In South Carolina, the best interest of the child is the controlling factor in child custody determinations. Our family courts are routinely working with families in an effort to create child custody and visitation schedules that benefit both the parents and the child. Child custody should not be granted to reward or punish parents, but the fitness/unfitness of a parent or a parent’s ability to care for a child certainly play a role.

Typically, adultery does not have an impact on child custody determinations in South Carolina (other than in circumstances where the adultery directly effects the children).

Other fault-based grounds for divorce (i.e. Physical Cruelty, Habitual Drunkenness or Drug Abuse, and Desertion), however, can definitely impact a child custody determination. These fault-based factors often speak to characteristics of a parent that could be detrimental to a child’s welbeing. Sometimes, a parent exhibiting behaviors that would put a child at risk may be given an opportunity for rehabilitation in order to have a chance to regain custody or visitation rights. Courts can also place restraining orders on parental conduct to limit parent behavior and protect the best interest of the child. A parent who has previously been denied custody rights or has had their custody or visitation rights limited, may petition the court for a modification of child custody if there has been a substantial change in circumstances.

If you have questions about divorce, child custody, or visitation call our office to set up a free consultation.

Best Interest of Your Child

At Christophillis and Gallivan, we strive to help families develop custom child custody arrangements that fit your specific needs. Whether you are seeking an original custody order or a modification of your current custody situation, our attorneys work within the bounds of sole custody or shared custody arrangements to reach your goals.

 

South Carolina law, §63-15-240(B), requires the court to consider the best interest of the child in issuing an order for custody. The best interest of the child includes consideration of factors such as:

(1) the temperament and developmental needs of the child;
(2) the capacity and the disposition of the parents to understand and meet the needs of the child;
(3) the preferences of each child;
(4) the wishes of the parents as to custody;
(5) the past and current interaction and relationship of the child with each parent, the child's siblings, and any other person, including a grandparent, who may significantly affect the best interest of the child;
(6) the actions of each parent to encourage the continuing parent-child relationship between the child and the other parent, as is appropriate, including compliance with court orders;
(7) the manipulation by or coercive behavior of the parents in an effort to involve the child in the parents' dispute;
(8) any effort by one parent to disparage the other parent in front of the child;
(9) the ability of each parent to be actively involved in the life of the child;
(10) the child's adjustment to his or her home, school, and community environments;
(11) the stability of the child's existing and proposed residences;
(12) the mental and physical health of all individuals involved, except that a disability of a proposed custodial parent or other party, in and of itself, must not be determinative of custody unless the proposed custodial arrangement is not in the best interest of the child;
(13) the child's cultural and spiritual background;
(14) whether the child or a sibling of the child has been abused or neglected;
(15) whether one parent has perpetrated domestic violence or child abuse or the effect on the child of the actions of an abuser if any domestic violence has occurred between the parents or between a parent and another individual or between the parent and the child;
(16) whether one parent has relocated more than one hundred miles from the child's primary residence in the past year, unless the parent relocated for safety reasons; and
(17) other factors as the court considers necessary.

 

If you have questions about child custody or visitation, contact us to set up your free consultation.
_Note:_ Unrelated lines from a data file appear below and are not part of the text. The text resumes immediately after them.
(** * readimage-excel: the feature-record pipeline and its spreadsheet export

    A shallow embedding of [image_processor.py], [excel_exporter.py] and
    the drivers of [main.py].
    Python objects the caller owns (the list of records and every record
    dictionary) live in an explicit heap and are reached through
    references; the exporter instance, the files on disk and the console
    are further components of the program state.  Exceptions are values of
    the result type, and a raised exception keeps the state reached so far.
    What openpyxl, OpenCV, numpy and the operating system do is taken from
    their documented behaviour; what depends on the installed version or
    on the machine (the text numpy prints for a scalar, whether a file can
    be written) is a parameter. *)

From Stdlib Require Import ZArith List String Ascii Bool Lia.
From Stdlib Require Import Floats.SpecFloat.
From stdpp Require Import gmap strings list sorting pretty.

Local Open Scope string_scope.
Local Open Scope Z_scope.

(** ** Exceptions and results *)

(** The exception classes the two modules can meet.  Everything listed
    here derives from Python's [Exception]; [OtherError] stands for any
    further [Exception] subclass raised inside an external library
    (PIL, pytesseract, OpenCV), named by its class name. *)
Inductive exn_class :=
  | ValueError
  | TypeError
  | ZeroDivisionError
  | OverflowError
  | OSError
  | OtherError (name : string).

Record exn := Exn { exn_cls : exn_class; exn_str : string }.

Inductive result (A : Type) :=
  | Ok (a : A)
  | Raised (e : exn).
Arguments Ok {A} a.
Arguments Raised {A} e.

#[global] Instance exn_class_eq_dec : EqDecision exn_class.
Proof. solve_decision. Defined.
#[global] Instance exn_eq_dec : EqDecision exn.
Proof. solve_decision. Defined.


(** ** Python values *)

(** A double is kept as the IEEE 754 datum it is (binary64: 53 bits of
    precision, exponents below 1024). *)
Definition pyfloat := spec_float.

Inductive value :=
  | VNone
  | VStr (s : string)
  | VInt (z : Z)
  | VFloat (x : pyfloat).

#[global] Instance spec_float_eq_dec : EqDecision spec_float.
Proof. solve_decision. Defined.
#[global] Instance value_eq_dec : EqDecision value.
Proof. solve_decision. Defined.

(** ** Dictionaries

    A [dict] keeps its items in insertion order and holds a key at most
    once: assigning to a key that is present replaces the value in place,
    assigning to a new key appends an item. *)
Definition dict := list (string * value).

Definition dict_keys (d : dict) : list string := map fst d.
Definition dict_items (d : dict) : list (string * value) := d.

Fixpoint dict_get (d : dict) (k : string) : option value :=
  match d with
  | [] => None
  | (k', v) :: d' => if decide (k' = k) then Some v else dict_get d' k
  end.

(** [d.get(k, default)] *)
Definition dict_get_default (d : dict) (k : string) (default : value) : value :=
  match dict_get d k with
  | Some v => v
  | None => default
  end.

(** [d[k] = v] *)
Fixpoint dict_set (d : dict) (k : string) (v : value) : dict :=
  match d with
  | [] => [(k, v)]
  | (k', v') :: d' =>
      if decide (k' = k) then (k', v) :: d' else (k', v') :: dict_set d' k v
  end.

(** [d.update(other)] *)
Definition dict_update (d other : dict) : dict :=
  fold_left (fun acc kv => dict_set acc (fst kv) (snd kv)) other d.

Definition dict_wf (d : dict) : Prop := NoDup (dict_keys d).

(** ** Strings *)

(** Text is kept in UTF-8, one [ascii] per byte; byte-wise lexicographic
    comparison of UTF-8 text is the code-point comparison Python applies
    to [str].  [String.le] is that order. *)

Definition byte_of (c : ascii) : nat := nat_of_ascii c.

(** Code points for which [str.isspace] holds, by encoded length. *)
Definition ws1 (a : ascii) : bool :=
  let n := byte_of a in
  ((9 <=? n) && (n <=? 13) || (28 <=? n) && (n <=? 32))%nat.

Definition ws2 (a b : ascii) : bool :=
  ((byte_of a =? 194) && ((byte_of b =? 133) || (byte_of b =? 160)))%nat.

Definition ws3 (a b c : ascii) : bool :=
  let '(x, y, z) := (byte_of a, byte_of b, byte_of c) in
  ((x =? 225) && (y =? 154) && (z =? 128)
   || (x =? 226) && (y =? 128)
        && ((128 <=? z) && (z <=? 138) || (z =? 168) || (z =? 169) || (z =? 175))
   || (x =? 226) && (y =? 129) && (z =? 159)
   || (x =? 227) && (y =? 128) && (z =? 128))%nat.

(** Drop the white space at the front.  With [back] set the text is read
    backwards (the bytes of one code point arrive last byte first). *)
Fixpoint strip_front (back : bool) (s : string) : string :=
  match s with
  | EmptyString => s
  | String a s1 =>
      if ws1 a then strip_front back s1 else
      match s1 with
      | EmptyString => s
      | String b s2 =>
          if (if back then ws2 b a else ws2 a b) then strip_front back s2 else
          match s2 with
          | EmptyString => s
          | String c s3 =>
              if (if back then ws3 c b a else ws3 a b c)
              then strip_front back s3 else s
          end
      end
  end.

(** [s.strip()] *)
Definition str_strip (s : string) : string :=
  String.rev (strip_front true (String.rev (strip_front false s))).

(** A byte that continues a code point. *)
Definition continuation (a : ascii) : bool :=
  let n := byte_of a in ((128 <=? n) && (n <=? 191))%nat.

(** [len(s)]: the number of code points. *)
Fixpoint str_len (s : string) : N :=
  match s with
  | EmptyString => 0%N
  | String a rest => if continuation a then str_len rest else N.succ (str_len rest)
  end.

(** [s[:n]]: the first [n] code points. *)
Fixpoint str_take (n : N) (s : string) : string :=
  match s with
  | EmptyString => EmptyString
  | String a rest =>
      if continuation a then String a (str_take n rest)
      else if (n =? 0)%N then EmptyString
      else String a (str_take (N.pred n) rest)
  end.

(** [sorted(xs)] on text: ascending by code point. *)
Definition sorted (xs : list string) : list string := merge_sort String.le xs.

(** [repr] of a machine integer: its decimal digits, [-] in front when
    negative. *)
Definition repr_int (z : Z) : string := pretty z.

(** ** Arithmetic of the interpreter

    The exporter and the property extraction call three built-ins on
    numbers: [sum], true division [/] and [round].  What they compute on
    doubles is fixed by the interpreter, not by this repository (the
    accuracy of [sum] on doubles even differs between interpreter
    versions), so the code is embedded over an interface of them.  The
    laws are the part of their behaviour every interpreter shares: which
    exceptions they raise, and that rounding yields a number. *)

Definition arith_error (e : exn) : bool :=
  match exn_cls e with
  | TypeError | ZeroDivisionError | OverflowError => true
  | _ => false
  end.

Definition zero_division : exn := Exn ZeroDivisionError "division by zero".

Definition is_number (v : value) : bool :=
  match v with
  | VInt _ | VFloat _ => true
  | _ => false
  end.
Posted on March 11, 2015 and filed under Child Custody.

JUDGE BROWN'S STANDARD VISITATION SCHEDULE

Judge Brown's Standard Visitation Schedule is a child custody and visitation schedule that is commonly used in Greenville, South Carolina and surrounding areas. All family law attorneys in the Upstate should be familiar with Judge Brown's Standard Visitation Schedule as most attorneys use this as a basis to begin a discussion with their clients about child custody and visitation. At Christophillis & Gallivan, we like to work with our clients to customize visitation schedules to fit each family's specific needs. We will walk you through the advantages and disadvantages of using Judge Brown's Standard Visitation Schedule and restraining orders to see if this schedule is the right fit for your family.

 

Judge Brown's Standard Visitation Schedule

 

If you have any questions about child custody, please contact us for a free initial consultation.

The Cost of Divorce

One of the first questions we are asked in our initial consultations is "How much is a divorce going to cost me?" Our answer is and always will be the same...it depends on the specific facts. Each family is different and thus each divorce is different. So much will depend on the grounds for filing for divorce, whether children are involved, and the complexity of dividing the marital assets and debts.

Recently, we read an article written by Susan Caminiti on CNBC's Today show blog that echoed the same messages we often tell our clients.

See: http://www.today.com/money/how-get-divorced-without-breaking-bank-2D80482116

The more willing the parties are to compromise and fully disclose their information, the less expensive the divorce process can be.

The Today show article lists four major mistakes people make that can create more expensive legal fees, which include:

1) Fighting about minor parenting issues;

2) Not being flexible;

3) Treating your lawyers like a therapist; and

4) Not being financially prepared

At Christophillis & Gallivan, we work closely with our clients to ensure that each client's goals are fully heard and are kept as the focus of the case. Divorce is difficult and there is no easy road when it comes to your most personal issues. However, we expect the best from our clients and implore each and every client to stay focused on the big picture. We walk each client through the issues that commonly arise with divorce, child custody, child support, and division of assets. We firmly believe that the best resolutions are the ones that can be reached by compromise between the two parties

We want our clients to know that there is not a "one-size fits all" approach to the divorce process.  At the end of the day, our job is to help you through the divorce process and create a new "normal" that allows you to look towards the future with hope.

2014: A Year in Review

Wow....it's hard to believe that 2015 is in full swing already! Our team at Christophillis & Gallivan is working hard to make 2015 our best year yet. In doing so, we are also looking back at 2014 and the milestones we accomplished.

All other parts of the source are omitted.